For the identification of neighbor relationships between proteins in biological systems, 4-(6-formyl-3-azidophenoxy)butyrimidate (FAPB-imidate), a heterobifunctional, cleavable cross-linker was synthesized. The reagent has an imido ester at one end, which is used for the attachment to amino groups of a specific protein whose environment has to be characterized. At the other end, the reagent has both an azido and an aldehyde group. The azido group can be used to cross-link the protein photochemically to a variety of chemical groups of neighboring proteins. The aldehyde group is able to cross-link the protein by reductive alkylation to amino groups of neighboring proteins.

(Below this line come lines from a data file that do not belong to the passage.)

(* ===== verification/InitialMessage.v ===== *)
(** * The initial message of a thread

    [EnsureInitialMessageWithOptions] of [src/codex/client.go] (5549-5724) and
    [HistoryMaterialized] (5726-5790). The first message of a thread has no entry
    in the ledger: the caller grants its first submission once, and the code looks
    at the thread itself to tell whether the message is there.

    [disk n] is what [os.Stat] finds at the code's [n]-th look, [fuel] how often
    the caller's context lets the waiting loop look. *)
From S2P Require Import Prelude GoStd GoValue TurnOptions Ledger LedgerFacts Store Program Wire History Delivery Prompts HistoryReader Continuation Threads.
From Stdlib Require Import String.
Open Scope Z_scope.
Open Scope codex_scope.

(** ** What is looked at *)

(** [os.Stat]: [os.ErrNotExist], another error, or a file of some kind. *)
Inductive fileStat := StatAbsent | StatFailed (e : err) | StatFound (regular : bool).

(** The thread as [HistoryMaterialized] decodes it. *)
Record storedThread := mkStored {
  st_ID : string; st_Cwd : string; st_Path : option string; st_Preview : string; st_Source : any;
  st_Ephemeral : option bool; st_HistoryMode : string; st_Status : object; st_Turns : option (list object) }.

Definition decStored (thread : any) : res err storedThread :=
  let? o := decObject thread in
  let? id := decString (field "id" o) in
  let? cwd := decString (field "cwd" o) in
  let? path := decNil decString (field "path" o) in
  let? preview := decString (field "preview" o) in
  let? ephemeral := decNil decBool (field "ephemeral" o) in
  let? mode := decString (field "historyMode" o) in
  let? status := decObject (field "status" o) in
  let? turns := decNil (decArray decObject) (field "turns" o) in
  Ok (mkStored id cwd path preview (field "source" o) ephemeral mode status turns).

(** The same with the origin of a fork and no path, as [requireFreshInitialThread] has it. *)
Record idleThread := mkIdle {
  it_ID : string; it_Cwd : string; it_Source : any; it_Ephemeral : option bool; it_HistoryMode : string;
  it_Preview : string; it_ForkedFromID : option string; it_Status : object; it_Turns : option (list object) }.

Definition decIdle (thread : any) : res err idleThread :=
  let? o := decObject thread in
  let? id := decString (field "id" o) in
  let? cwd := decString (field "cwd" o) in
  let? ephemeral := decNil decBool (field "ephemeral" o) in
  let? mode := decString (field "historyMode" o) in
  let? preview := decString (field "preview" o) in
  let? forked := decNil decString (field "forkedFromId" o) in
  let? status := decObject (field "status" o) in
  let? turns := decNil (decArray decObject) (field "turns" o) in
  Ok (mkIdle id cwd (field "source" o) ephemeral mode preview forked status turns).

(** An item of the first turn: its type, and type and text of each content. *)
Record initialItem := mkInitialItem { ii_Type : string; ii_Content : list (string * string) }.

Definition decContent (v : any) : res err (string * string) :=
  let? o := decObject v in
  let? type := decString (field "type" o) in
  let? text := decString (field "text" o) in
  Ok (type, text).
Definition decInitialItem (v : any) : res err initialItem :=
  let? o := decObject v in
  let? type := decString (field "type" o) in
  let? content := decArray decContent (field "content" o) in
  Ok (mkInitialItem type content).
Definition decInitialTurn (v : any) : res err (list initialItem) :=
  decField "items" (decArray decInitialItem) v.

(** The user messages of the first turn; a content that is no text stops. *)
Fixpoint contentTexts (content : list (string * string)) : res err (list string) :=
  match content with
  | [] => Ok []
  | (type, text) :: rest =>
    if negb (str_eqb type "text") then Err (EMsg "Codex thread has a non-text initial request")
    else let? texts := contentTexts rest in Ok (text :: texts)
  end.

Fixpoint initialRequests (items : list initialItem) : res err (list string) :=
  match items with
  | [] => Ok []
  | item :: rest =>
    if negb (str_eqb (ii_Type item) "userMessage") then initialRequests rest else
    let? texts := contentTexts (ii_Content item) in
    let? requests := initialRequests rest in
    Ok (trimSpace (joinWith newline texts) :: requests)
  end.

(** What the first page of turns says: matched, empty. *)
Definition initialVerdict (text : string) (data : option (list (list initialItem))) (next : option string)
    : res err (bool * bool) :=
  match data with
  | None => Err (EMsg "thread/turns/list returned no data")
  | Some [] => Ok (false, is_empty (default "" next))
  | Some (items :: _) =>
    let? requests := initialRequests items in
    match requests with
    | [] => Ok (false, false)
    | [request] =>
      if negb (str_eqb request (trimSpace text)) then Err (EMsg "Codex thread already has a different initial request")
      else Ok (true, false)
    | _ => Err (EMsg "Codex thread already has a different initial request")
    end
  end.

Definition initialRolloutPending (e : err) : bool :=
  match asRpc e with
  | Some (code, message) =>
    (code =? -32603) && hasPrefix message "failed to read thread:" && contains message "rollout at "
    && hasSuffix message " is empty"
  | None => false
  end.

Definition initialHistoryPending (e : err) : bool :=
  match asRpc e with
  | Some (code, message) => (code =? -32601) && str_eqb message "list_turns is not supported yet"
  | None => false
  end.

Section initial.
Context (options : clientOptions) (sources : list string) (fuel : nat) (disk : nat → string → fileStat).
Let Request {T} := @Request options T.

(** [turns != nil && len( *turns ) == 0] *)
Definition noTurns (turns : option (list object)) : bool := match turns with Some [] => true | _ => false end.

(** A thread of the application without any turn. *)
Definition freshStored (thread : storedThread) : bool :=
  threadSource sources (st_Source thread)
  && bool_decide (st_Ephemeral thread = Some false)
  && str_eqb (st_HistoryMode thread) "paginated"
  && is_empty (st_Preview thread)
  && str_eqb (statusValue (AObj (st_Status thread))) "idle"
  && noTurns (st_Turns thread).

(** What follows the answer of [thread/read]. *)
Definition materialized (look : nat) (threadID cwd : string) (thread : storedThread) : res err bool :=
  let? _ := guard (negb (str_eqb (st_ID thread) threadID)) (EMsg "thread/read returned the wrong thread") in
  let? _ := guard (negb (str_eqb (st_Cwd thread) cwd)) (EMsg "thread/read returned the wrong working directory") in
  match st_Path thread with
  | None => Err (EMsg "thread/read returned no rollout path")
  | Some path =>
    let? _ := guard (is_empty path || negb (isAbs path) || negb (str_eqb (clean path) path))
                (EMsg "thread/read returned an invalid rollout path") in
    match disk look path with
    | StatAbsent =>
      let? _ := guard (negb (freshStored thread))
                  (EMsg "unmaterialized Codex thread is not a fresh idle application thread") in
      Ok false
    | StatFailed e => Err (EWrap "inspect Codex thread rollout" e)
    | StatFound regular =>
      let? _ := guard (negb regular) (EMsg "Codex thread rollout is not a regular file") in
      Ok true
    end
  end.

Definition HistoryMaterialized (look : nat) (threadID cwd : string) : prog (res err bool) :=
  try! thread := Request "thread/read" [("threadId", AStr threadID)] (decField "thread" decStored) in
  Ret (materialized look threadID cwd thread).

Definition initialPageParams (threadID : string) : object :=
  [("threadId", AStr threadID); ("limit", ANum 1 0); ("sortDirection", AStr "asc"); ("itemsView", AStr "full")].

Definition initialMessageState (threadID text : string) : prog (res err (bool * bool)) :=
  try! _ := resumeThreadWithPolicy options threadID zeroPolicy false in
  try! '(data, next) := Request "thread/turns/list" (initialPageParams threadID) (decPage decInitialTurn) in
  Ret (initialVerdict text data next).

Definition initialMessageMatches (threadID text : string) : prog (res err bool) :=
  try! '(matched, _) := initialMessageState threadID text in Ret (Ok matched).

Definition freshIdle (threadID cwd : string) (t : idleThread) : bool :=
  negb (negb (str_eqb (it_ID t) threadID) || negb (str_eqb (it_Cwd t) cwd) || negb (threadSource sources (it_Source t))
        || negb (bool_decide (it_Ephemeral t = Some false)) || negb (str_eqb (it_HistoryMode t) "paginated")
        || negb (is_empty (it_Preview t)) || negb (is_empty (default "" (it_ForkedFromID t)))
        || negb (str_eqb (statusValue (AObj (it_Status t))) "idle") || negb (noTurns (it_Turns t))).

Definition requireFreshInitialThread (threadID cwd : string) : prog (res err unit) :=
  try! thread := Request "thread/read" [("threadId", AStr threadID)] (decField "thread" decIdle) in
  Ret (guard (negb (freshIdle threadID cwd thread)) (EMsg "initial request requires a fresh idle application thread")).

(** ** Waiting for the message to show *)

(** One round: [Ok true] when it shows, [Ok false] to look again. *)
Definition waitRound (look : nat) (threadID cwd text : string) : prog (res err bool) :=
  let! r := HistoryMaterialized look threadID cwd in
  match r with
  | Err e => if negb (initialRolloutPending e) then Ret (Err e) else Ret (Ok false)
  | Ok false => Ret (Ok false)
  | Ok true =>
    let! m := initialMessageMatches threadID text in
    match m with
    | Err e => if negb (initialHistoryPending e) then Ret (Err e) else Ret (Ok false)
    | Ok matched => Ret (Ok matched)
    end
  end.

Fixpoint waitForInitialMessage (n : nat) (threadID cwd text : string) : prog (res err unit) :=
  match n with
  | O => Ret (Err (EWrap "wait for persisted initial Codex request" EDeadline))
  | S n =>
    try! matched := waitRound (fuel - n) threadID cwd text in
    if matched then Ret (Ok tt) else
    Ctx (fun o => match o with
                  | Some e => Ret (Err (EWrap "wait for persisted initial Codex request" e))
                  | None => waitForInitialMessage n threadID cwd text
                  end)
  end.

(** ** The whole operation *)

Definition initialParams (threadID text : string) (n : normalizedTurnOptions) : object :=
  withContext n (setText "effort" (nt_ReasoningEffort n) (setText "model" (nt_Model n)
    [("threadId", AStr threadID); ("input", textInput text)])).

(** The message goes out, and is waited for. *)
Definition startInitial (threadID cwd text : string) (n : normalizedTurnOptions) : prog (res err unit) :=
  try! _ := Request "turn/start" (initialParams threadID text n) decAnything in
  waitForInitialMessage fuel threadID cwd text.

Definition EnsureInitialMessageWithOptions (threadID cwd text : string) (allowUnmaterializedStart : bool)
    (turn : TurnOptions) : prog (res err unit) :=
  try! n := checked (normalizeTurnOptions turn) in
  try! there := HistoryMaterialized 0 threadID cwd in
  if there then
    try! '(matched, empty) := initialMessageState threadID text in
    if matched then Ret (Ok tt) else
    if negb allowUnmaterializedStart || negb empty
    then Ret (Err (EMsg "materialized Codex thread has no initial user request")) else
    try! _ := requireFreshInitialThread threadID cwd in
    startInitial threadID cwd text n
  else if negb allowUnmaterializedStart
  then Ret (Err (EMsg "initial request may already have been accepted by the unmaterialized Codex thread"))
  else startInitial threadID cwd text n.

Definition EnsureInitialMessage (threadID cwd text : string) (allowUnmaterializedStart : bool) : prog (res err unit) :=
  EnsureInitialMessageWithOptions threadID cwd text allowUnmaterializedStart zeroOptions.
End initial.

In both cases, the cross-linker can be made radioactive with NaB3H4. The cross-linked complexes can be split at the band originating from the imidate group by treatment with ammonia. The radioactive cross-linker remains covalently attached to the unknown neighboring protein, which can be therefore easily identified. FAPB-imidate was attached to [Escherichia coli] ribosomal protein L7. With this modified L7, the existence of the well-known complex between L7 and ribosomal protein L10 could be demonstrated by the photochemical procedure. By the chemical procedure, the presence of dimers of L7 in solution could be shown.